◆ **Instructions for the task**:
Repeat precisely the span of lines below that opens with the line containing "assert (Hm : take" and closes with the line containing "assert (m <= length rest)%nat by lia.", both included.

Records for this task: Begin

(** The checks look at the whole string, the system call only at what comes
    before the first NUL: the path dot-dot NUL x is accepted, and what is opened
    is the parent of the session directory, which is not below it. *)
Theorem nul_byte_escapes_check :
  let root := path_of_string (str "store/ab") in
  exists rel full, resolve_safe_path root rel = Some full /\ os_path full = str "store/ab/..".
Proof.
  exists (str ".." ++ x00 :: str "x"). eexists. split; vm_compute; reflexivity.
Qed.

Records for this task: End
Records for this task: Begin

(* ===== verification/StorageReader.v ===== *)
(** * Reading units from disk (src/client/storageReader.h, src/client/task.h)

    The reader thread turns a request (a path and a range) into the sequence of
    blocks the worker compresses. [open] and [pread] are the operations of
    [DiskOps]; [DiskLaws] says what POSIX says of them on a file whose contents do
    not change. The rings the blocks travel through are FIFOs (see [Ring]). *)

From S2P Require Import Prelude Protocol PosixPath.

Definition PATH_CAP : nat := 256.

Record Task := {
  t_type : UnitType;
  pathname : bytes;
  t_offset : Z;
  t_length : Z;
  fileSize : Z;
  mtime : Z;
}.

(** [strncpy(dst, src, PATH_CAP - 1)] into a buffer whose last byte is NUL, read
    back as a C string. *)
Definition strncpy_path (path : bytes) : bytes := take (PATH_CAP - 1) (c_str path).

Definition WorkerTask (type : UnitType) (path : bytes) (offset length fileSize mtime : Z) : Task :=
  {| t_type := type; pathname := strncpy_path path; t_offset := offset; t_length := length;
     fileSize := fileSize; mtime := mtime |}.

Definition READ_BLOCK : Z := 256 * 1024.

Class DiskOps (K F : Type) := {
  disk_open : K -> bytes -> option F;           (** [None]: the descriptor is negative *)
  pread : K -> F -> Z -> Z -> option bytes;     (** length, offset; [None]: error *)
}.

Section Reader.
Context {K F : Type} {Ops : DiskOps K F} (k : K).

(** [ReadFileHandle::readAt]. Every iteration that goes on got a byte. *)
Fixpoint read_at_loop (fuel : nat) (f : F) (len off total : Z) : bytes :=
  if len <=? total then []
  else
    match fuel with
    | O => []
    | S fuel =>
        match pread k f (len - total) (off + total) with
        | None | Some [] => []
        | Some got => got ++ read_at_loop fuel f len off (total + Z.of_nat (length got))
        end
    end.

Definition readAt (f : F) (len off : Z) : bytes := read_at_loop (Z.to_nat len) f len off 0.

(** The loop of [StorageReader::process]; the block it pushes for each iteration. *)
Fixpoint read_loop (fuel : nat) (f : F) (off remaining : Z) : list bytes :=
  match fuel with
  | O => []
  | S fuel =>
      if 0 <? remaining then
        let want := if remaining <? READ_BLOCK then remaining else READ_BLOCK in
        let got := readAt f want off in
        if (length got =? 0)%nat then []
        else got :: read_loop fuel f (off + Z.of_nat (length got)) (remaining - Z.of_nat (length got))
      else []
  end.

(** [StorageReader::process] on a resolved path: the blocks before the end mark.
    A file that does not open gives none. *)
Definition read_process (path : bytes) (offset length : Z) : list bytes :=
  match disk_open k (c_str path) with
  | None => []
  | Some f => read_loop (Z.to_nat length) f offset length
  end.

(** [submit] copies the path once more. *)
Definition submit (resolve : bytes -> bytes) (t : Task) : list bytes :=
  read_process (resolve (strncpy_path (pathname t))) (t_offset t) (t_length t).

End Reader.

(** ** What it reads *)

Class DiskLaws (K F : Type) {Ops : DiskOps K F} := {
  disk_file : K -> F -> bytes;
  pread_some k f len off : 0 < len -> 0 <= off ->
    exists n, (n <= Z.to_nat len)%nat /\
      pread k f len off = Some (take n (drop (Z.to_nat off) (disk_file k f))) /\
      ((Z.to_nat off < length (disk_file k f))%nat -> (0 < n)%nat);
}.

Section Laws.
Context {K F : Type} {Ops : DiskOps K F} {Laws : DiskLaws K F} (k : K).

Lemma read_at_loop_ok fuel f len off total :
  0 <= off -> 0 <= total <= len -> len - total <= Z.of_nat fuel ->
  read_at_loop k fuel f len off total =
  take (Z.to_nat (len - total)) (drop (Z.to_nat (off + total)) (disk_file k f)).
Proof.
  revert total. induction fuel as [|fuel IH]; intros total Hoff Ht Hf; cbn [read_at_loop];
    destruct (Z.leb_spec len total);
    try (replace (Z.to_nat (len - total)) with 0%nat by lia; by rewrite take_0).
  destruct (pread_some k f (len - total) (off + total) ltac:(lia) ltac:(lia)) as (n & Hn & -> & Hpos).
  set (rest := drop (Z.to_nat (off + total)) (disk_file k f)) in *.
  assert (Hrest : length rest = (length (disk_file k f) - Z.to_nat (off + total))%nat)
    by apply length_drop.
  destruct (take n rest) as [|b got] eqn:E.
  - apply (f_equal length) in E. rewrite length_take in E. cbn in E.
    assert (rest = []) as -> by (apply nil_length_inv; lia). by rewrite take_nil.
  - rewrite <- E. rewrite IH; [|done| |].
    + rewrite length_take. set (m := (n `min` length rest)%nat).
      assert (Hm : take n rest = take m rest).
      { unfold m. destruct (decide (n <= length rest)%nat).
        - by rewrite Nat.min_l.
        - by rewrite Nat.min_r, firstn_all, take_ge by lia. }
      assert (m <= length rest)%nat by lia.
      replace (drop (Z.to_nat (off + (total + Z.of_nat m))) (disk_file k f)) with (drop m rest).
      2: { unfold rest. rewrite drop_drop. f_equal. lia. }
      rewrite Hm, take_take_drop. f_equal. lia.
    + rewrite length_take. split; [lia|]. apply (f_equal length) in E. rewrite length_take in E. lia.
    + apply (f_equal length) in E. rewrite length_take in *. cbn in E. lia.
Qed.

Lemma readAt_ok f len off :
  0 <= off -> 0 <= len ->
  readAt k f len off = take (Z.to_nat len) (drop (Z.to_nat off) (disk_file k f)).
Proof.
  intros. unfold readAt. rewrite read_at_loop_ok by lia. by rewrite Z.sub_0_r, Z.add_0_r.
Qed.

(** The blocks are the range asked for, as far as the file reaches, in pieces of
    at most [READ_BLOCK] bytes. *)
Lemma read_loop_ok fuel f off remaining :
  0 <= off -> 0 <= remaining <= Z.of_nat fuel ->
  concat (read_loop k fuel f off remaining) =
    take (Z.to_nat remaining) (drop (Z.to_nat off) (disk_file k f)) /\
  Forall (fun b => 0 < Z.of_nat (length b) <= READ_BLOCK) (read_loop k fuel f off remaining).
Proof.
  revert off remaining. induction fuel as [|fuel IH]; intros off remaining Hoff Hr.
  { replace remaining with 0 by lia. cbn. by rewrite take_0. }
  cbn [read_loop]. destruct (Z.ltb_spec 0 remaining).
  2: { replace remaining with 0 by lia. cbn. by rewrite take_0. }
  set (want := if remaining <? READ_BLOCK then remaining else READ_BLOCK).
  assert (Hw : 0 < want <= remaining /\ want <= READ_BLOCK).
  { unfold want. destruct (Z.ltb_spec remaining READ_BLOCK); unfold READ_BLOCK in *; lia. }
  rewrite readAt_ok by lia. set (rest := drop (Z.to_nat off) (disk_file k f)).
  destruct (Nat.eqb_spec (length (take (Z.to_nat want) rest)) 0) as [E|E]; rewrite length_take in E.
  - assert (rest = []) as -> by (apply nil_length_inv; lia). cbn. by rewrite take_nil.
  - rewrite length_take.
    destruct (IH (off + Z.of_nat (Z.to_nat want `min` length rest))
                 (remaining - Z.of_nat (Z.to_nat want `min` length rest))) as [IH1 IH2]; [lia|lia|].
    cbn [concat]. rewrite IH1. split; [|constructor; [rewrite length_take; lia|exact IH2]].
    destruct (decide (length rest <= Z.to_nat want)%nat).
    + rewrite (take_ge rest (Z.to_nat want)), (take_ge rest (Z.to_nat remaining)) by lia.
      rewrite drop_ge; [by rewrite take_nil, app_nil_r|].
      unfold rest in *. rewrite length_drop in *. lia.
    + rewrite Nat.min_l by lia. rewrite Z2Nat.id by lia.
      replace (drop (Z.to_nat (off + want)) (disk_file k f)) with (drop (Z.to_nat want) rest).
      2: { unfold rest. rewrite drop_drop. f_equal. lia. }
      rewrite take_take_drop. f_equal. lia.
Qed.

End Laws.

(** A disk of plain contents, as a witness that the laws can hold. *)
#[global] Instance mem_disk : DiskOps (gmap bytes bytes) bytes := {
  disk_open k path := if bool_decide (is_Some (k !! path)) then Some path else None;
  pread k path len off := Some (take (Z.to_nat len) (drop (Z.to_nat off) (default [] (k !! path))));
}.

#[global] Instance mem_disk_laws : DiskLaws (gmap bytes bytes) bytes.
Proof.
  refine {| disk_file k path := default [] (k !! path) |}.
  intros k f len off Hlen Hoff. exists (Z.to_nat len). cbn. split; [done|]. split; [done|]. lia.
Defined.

Records for this task: End

◆ **Solution to this exercise**:
      assert (Hm : take n rest = take m rest).
      { unfold m. destruct (decide (n <= length rest)%nat).
        - by rewrite Nat.min_l.
        - by rewrite Nat.min_r, firstn_all, take_ge by lia. }
      assert (m <= length rest)%nat by lia.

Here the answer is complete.